Хрупкость смысла состоит в том, что у атрибута совсем иная природа, чем у телесных качеств. У события совсем иная природа, чем у действий и страданий тела. Но он вытекает из них: смысл – это результат телесных причин и смесей. Таким образом, причины всегда угрожают пресечь событие.

Арто – единственный, кто достиг абсолютной глубины в литературе, кто открыл живое тело и чудовищный язык этого тела, исследовал инфра-смысл, всё ещё не известный сегодня. Мы не отдали бы и одной страницы Антонена Арто за всего Кэрролла».

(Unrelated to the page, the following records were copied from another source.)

Definition DecodeFixed32 (m : bytes) (ptr : nat) : option Z :=
  b0 ← load m ptr; b1 ← load m (ptr + 1); b2 ← load m (ptr + 2); b3 ← load m (ptr + 3);
  Some (Z.lor (Z.lor (Z.lor (u8 b0) (Z.shiftl (u8 b1) 8))
                     (Z.shiftl (u8 b2) 16)) (Z.shiftl (u8 b3) 24)).

Definition DecodeFixed64 (m : bytes) (ptr : nat) : option Z :=
  b0 ← load m ptr; b1 ← load m (ptr + 1); b2 ← load m (ptr + 2); b3 ← load m (ptr + 3);
  b4 ← load m (ptr + 4); b5 ← load m (ptr + 5); b6 ← load m (ptr + 6); b7 ← load m (ptr + 7);
  Some (Z.lor (Z.lor (Z.lor (Z.lor (Z.lor (Z.lor (Z.lor (u8 b0) (Z.shiftl (u8 b1) 8))
        (Z.shiftl (u8 b2) 16)) (Z.shiftl (u8 b3) 24)) (Z.shiftl (u8 b4) 32))
        (Z.shiftl (u8 b5) 40)) (Z.shiftl (u8 b6) 48)) (Z.shiftl (u8 b7) 56)).

(** A local [char buf[n]]; its initial contents are never read. *)
Definition char_array (n : nat) : bytes := replicate n x00.

Definition PutFixed32 (dst : bytes) (value : Z) : option bytes :=
  buf ← EncodeFixed32 (char_array 4) 0 value; Some (dst ++ buf).

Definition PutFixed64 (dst : bytes) (value : Z) : option bytes :=
  buf ← EncodeFixed64 (char_array 8) 0 value; Some (dst ++ buf).

(** ** Varints *)

Definition B : Z := 128.
(* ===== verification/DbFormat.v ===== *)
(** Internal keys: db/dbformat.h and db/dbformat.cc.

    An internal key is [user key | (sequence << 8 | type) as 8 little-endian
    bytes].  [InternalKeyComparator] and [InternalFilterPolicy] wrap a user
    comparator and a user policy; both are proved against the interfaces'
    laws. *)
From S2P Require Import Prelude Slice Coding Comparator Bloom Logging.
Local Open Scope Z_scope.

Inductive ValueType := kTypeDeletion | kTypeValue.

(** The enumerators' values. *)
Definition ValueType_value (t : ValueType) : Z :=
  match t with kTypeDeletion => 0x0 | kTypeValue => 0x1 end.

Definition kValueTypeForSeek : Z := ValueType_value kTypeValue.
Definition kMaxSequenceNumber : Z := Z.shiftl 1 56 - 1.

(** [ptype] is the raw value: [ParseInternalKey] casts any byte to the enum. *)
Record ParsedInternalKey := { user_key : bytes; sequence : Z; ptype : Z }.

Definition InternalKeyEncodingLength (key : ParsedInternalKey) : nat :=
  (length (user_key key) + 8)%nat.

Definition PackSequenceAndType (seq t : Z) : option Z :=
  ASSERT seq <=? kMaxSequenceNumber;
  ASSERT t <=? kValueTypeForSeek;
  Some (Z.lor (u64 (Z.shiftl seq 8)) t).

Definition AppendInternalKey (result : bytes) (key : ParsedInternalKey) : option bytes :=
  packed ← PackSequenceAndType (sequence key) (ptype key);
  PutFixed64 (result ++ user_key key) packed.

(** The return value and, unless the key is too short, the fields stored. *)
Definition ParseInternalKey (internal_key : bytes) : option (bool * option ParsedInternalKey) :=
  let n := length internal_key in
  if (n <? 8)%nat then Some (false, None)
  else
    num ← DecodeFixed64 internal_key (n - 8);
    let c := Z.land num 0xff in
    Some (c <=? ValueType_value kTypeValue,
          Some {| sequence := Z.shiftr num 8; ptype := c;
                  user_key := take (n - 8) internal_key |}).

Definition ExtractUserKey (internal_key : bytes) : option bytes :=
  ASSERT (8 <=? length internal_key)%nat;
  Some (take (length internal_key - 8) internal_key).

(** ** [InternalKeyComparator] *)

Definition InternalKeyComparator_Compare (uc : Comparator) (akey bkey : bytes) : option Z :=
  ua ← ExtractUserKey akey; ub ← ExtractUserKey bkey;
  r ← Compare uc ua ub;
  if r =? 0 then
    anum ← DecodeFixed64 akey (length akey - 8);
    bnum ← DecodeFixed64 bkey (length bkey - 8);
    Some (if bnum <? anum then -1 else if anum <? bnum then 1 else r)
  else Some r.

(** [PutFixed64(&tmp, PackSequenceAndType(kMaxSequenceNumber, kValueTypeForSeek))] *)
Definition put_seek_tag (tmp : bytes) : option bytes :=
  packed ← PackSequenceAndType kMaxSequenceNumber kValueTypeForSeek;
  PutFixed64 tmp packed.

Definition InternalKeyComparator_FindShortestSeparator (uc : Comparator)
    (start limit : bytes) : option bytes :=
  user_start ← ExtractUserKey start; user_limit ← ExtractUserKey limit;
  tmp ← FindShortestSeparator uc user_start user_limit;
  if (length tmp <? length user_start)%nat then
    c ← Compare uc user_start tmp;
    if c <? 0 then
      tmp' ← put_seek_tag tmp;
      c1 ← InternalKeyComparator_Compare uc start tmp';
      ASSERT c1 <? 0;
      c2 ← InternalKeyComparator_Compare uc tmp' limit;
      ASSERT c2 <? 0;
      Some tmp'
    else Some start
  else Some start.

Definition InternalKeyComparator_FindShortSuccessor (uc : Comparator) (key : bytes)
    : option bytes :=
  ukey ← ExtractUserKey key;
  tmp ← FindShortSuccessor uc ukey;
  if (length tmp <? length ukey)%nat then
    c ← Compare uc ukey tmp;
    if c <? 0 then
      tmp' ← put_seek_tag tmp;
      c1 ← InternalKeyComparator_Compare uc key tmp';
      ASSERT c1 <? 0;
      Some tmp'
    else Some key
  else Some key.

Definition InternalKeyComparator (uc : Comparator) : Comparator := {|
  Name := str "leveldb.InternalKeyComparator";
  Compare := InternalKeyComparator_Compare uc;
  FindShortestSeparator := InternalKeyComparator_FindShortestSeparator uc;
  FindShortSuccessor := InternalKeyComparator_FindShortSuccessor uc
|}.

(** ** [InternalFilterPolicy]: it overwrites [keys] with the user keys. *)

Definition InternalFilterPolicy (up : FilterPolicy) : FilterPolicy := {|
  FilterName := FilterName up;
  CreateFilter := λ keys dst, mkey ← mapM ExtractUserKey keys; CreateFilter up mkey dst;
  KeyMayMatch := λ key f, ukey ← ExtractUserKey key; KeyMayMatch up ukey f
|}.

(** ** The class [InternalKey]: [rep_], empty when invalid *)

Definition InternalKey_new (ukey : bytes) (s : Z) (t : ValueType) : option bytes :=
  AppendInternalKey [] {| user_key := ukey; sequence := s; ptype := ValueType_value t |}.
Definition InternalKey_DecodeFrom (s : bytes) : bytes * bool := (s, negb (length s =? 0)%nat).
Definition InternalKey_Encode (rep : bytes) : option bytes :=
  ASSERT negb (length rep =? 0)%nat; Some rep.
Definition InternalKey_user_key (rep : bytes) : option bytes := ExtractUserKey rep.
Definition InternalKey_SetFrom (p : ParsedInternalKey) : option bytes := AppendInternalKey [] p.
Definition InternalKey_Clear : bytes := [].
Definition InternalKeyComparator_CompareKeys (uc : Comparator) (a b : bytes) : option Z :=
  a ← InternalKey_Encode a; b ← InternalKey_Encode b; InternalKeyComparator_Compare uc a b.

Definition ParsedInternalKey_DebugString (p : ParsedInternalKey) : option bytes :=
  Some (str "'" ++ EscapeString (user_key p) ++ str "' @ " ++ print_llu (sequence p)
        ++ str " : " ++ print_llu (ptype p)).

Definition InternalKey_DebugString (rep : bytes) : option bytes :=
  r ← ParseInternalKey rep;
  match r with
  | (true, Some parsed) => ParsedInternalKey_DebugString parsed
  | _ => Some (str "(bad)" ++ EscapeString rep)
  end.

(** ** [LookupKey]: the buffer ([space_] or the heap) and two offsets into it *)

Record LookupKey := {
  lk_buf : bytes; lk_on_heap : bool;
  kstart_ : nat; end_ : nat
}.

Definition LookupKey_new (ukey : bytes) (s : Z) : option LookupKey :=
  let usize := length ukey in
  let needed := (usize + 13)%nat in
  let on_heap := negb (needed <=? 200)%nat in
  let dst := char_array (if on_heap then needed else 200) in
  '(dst, kstart) ← EncodeVarint32 dst 0 (u32 (Z.of_nat usize + 8));
  dst ← memcpy dst kstart ukey;
  packed ← PackSequenceAndType s kValueTypeForSeek;
  dst ← EncodeFixed64 dst (kstart + usize) packed;
  Some {| lk_buf := dst; lk_on_heap := on_heap;
          kstart_ := kstart; end_ := (kstart + usize + 8)%nat |}.

Definition memtable_key (k : LookupKey) : bytes := take (end_ k) (lk_buf k).
Definition internal_key (k : LookupKey) : bytes := drop (kstart_ k) (take (end_ k) (lk_buf k)).
Definition LookupKey_user_key (k : LookupKey) : bytes :=
  take (end_ k - kstart_ k - 8) (drop (kstart_ k) (lk_buf k)).

(** ** Specification: the bytes of an internal key *)

Definition tag_of (seq : Z) (t : ValueType) : Z := seq * 256 + ValueType_value t.
Definition encode_internal (ukey : bytes) (seq : Z) (t : ValueType) : bytes :=
  ukey ++ le_bytes 8 (tag_of seq t).

Definition user_part (k : bytes) : bytes := take (length k - 8) k.
Definition tag_part (k : bytes) : Z := le_value (drop (length k - 8) k).

Definition internal_ok (ok : bytes → Prop) (k : bytes) : Prop :=
  (8 ≤ length k)%nat ∧ ok (user_part k).

Example LookupKey_bytes :
  memtable_key <$> LookupKey_new (str "ab") 5
  = Some (byte_of 10 :: str "ab" ++ [x01; x05; x00; x00; x00; x00; x00; x00]).
Proof. reflexivity. Qed.

Example DebugString_ex :
  InternalKey_DebugString (encode_internal (str "k") 12 kTypeValue) = Some (str "'k' @ 12 : 1").
Proof. reflexivity. Qed.

(** ** Encoding and parsing *)

Lemma Pack_eq seq t :
  0 <= seq <= kMaxSequenceNumber →
  PackSequenceAndType seq (ValueType_value t) = Some (tag_of seq t).
Proof.
  intros Hs. change kMaxSequenceNumber with (2 ^ 56 - 1) in *. unfold PackSequenceAndType, tag_of.
  change kMaxSequenceNumber with (2 ^ 56 - 1).
  rewrite (proj2 (Z.leb_le _ _)) by lia.
  assert (Ht : 0 <= ValueType_value t <= 1) by (destruct t; simpl; lia).
  rewrite (proj2 (Z.leb_le (ValueType_value t) _)) by (unfold kValueTypeForSeek; simpl; lia).
  rewrite Z.shiftl_mul_pow2, u64_small, Z.lor_comm, lor_mul_add by lia. f_equal. lia.
Qed.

Таким образом, «парадоксальный элемент», «тело без органов» и «чистый разум» оказались неопределёнными описаниями неизвестно чего, что должно являться началом мышления. Мы предлагаем определённый ответ на этот самый загадочный вопрос классической философии. Это – эмоции.

Философское начало

«Проблема начала в философии всегда считалась очень деликатной. Чистое «я» в «я мыслю» представляется началом только потому, что оно относит все допущения к эмпирическому «я». Таким образом, подлинного начала в философии нет. Речь идёт о том, чтобы эксплицитно выявить в понятии то, что было просто известно без понятия, имплицитно. Форма субъективного или имплицитного допущения: «всем известно…». Всем известно до понятия и дофилософским способом. Всем известно, что значит мыслить и быть… так что, когда философ говорит «я мыслю, следовательно, существую», он может предположить имплицитную общеизвестность своих посылок. Всем известно, никто не может отрицать – форма представления и речь представляющего. Философия противопоставляет «идиота» – педанту, Евдокс противостоит Эпистемону, добрая воля – слишком развитой рассудочности, человек, наделённый только своим естественным мышлением – человеку, испорченному общественными истинами своего времени. Философия встаёт на сторону идиота. Это человек без допущений. На самом деле, Евдокс и Эпистемон – один и тот же обманщик. Евдокс имеет не меньше допущений, чем Эпистемон, только у них «частная», а не «публичная» форма.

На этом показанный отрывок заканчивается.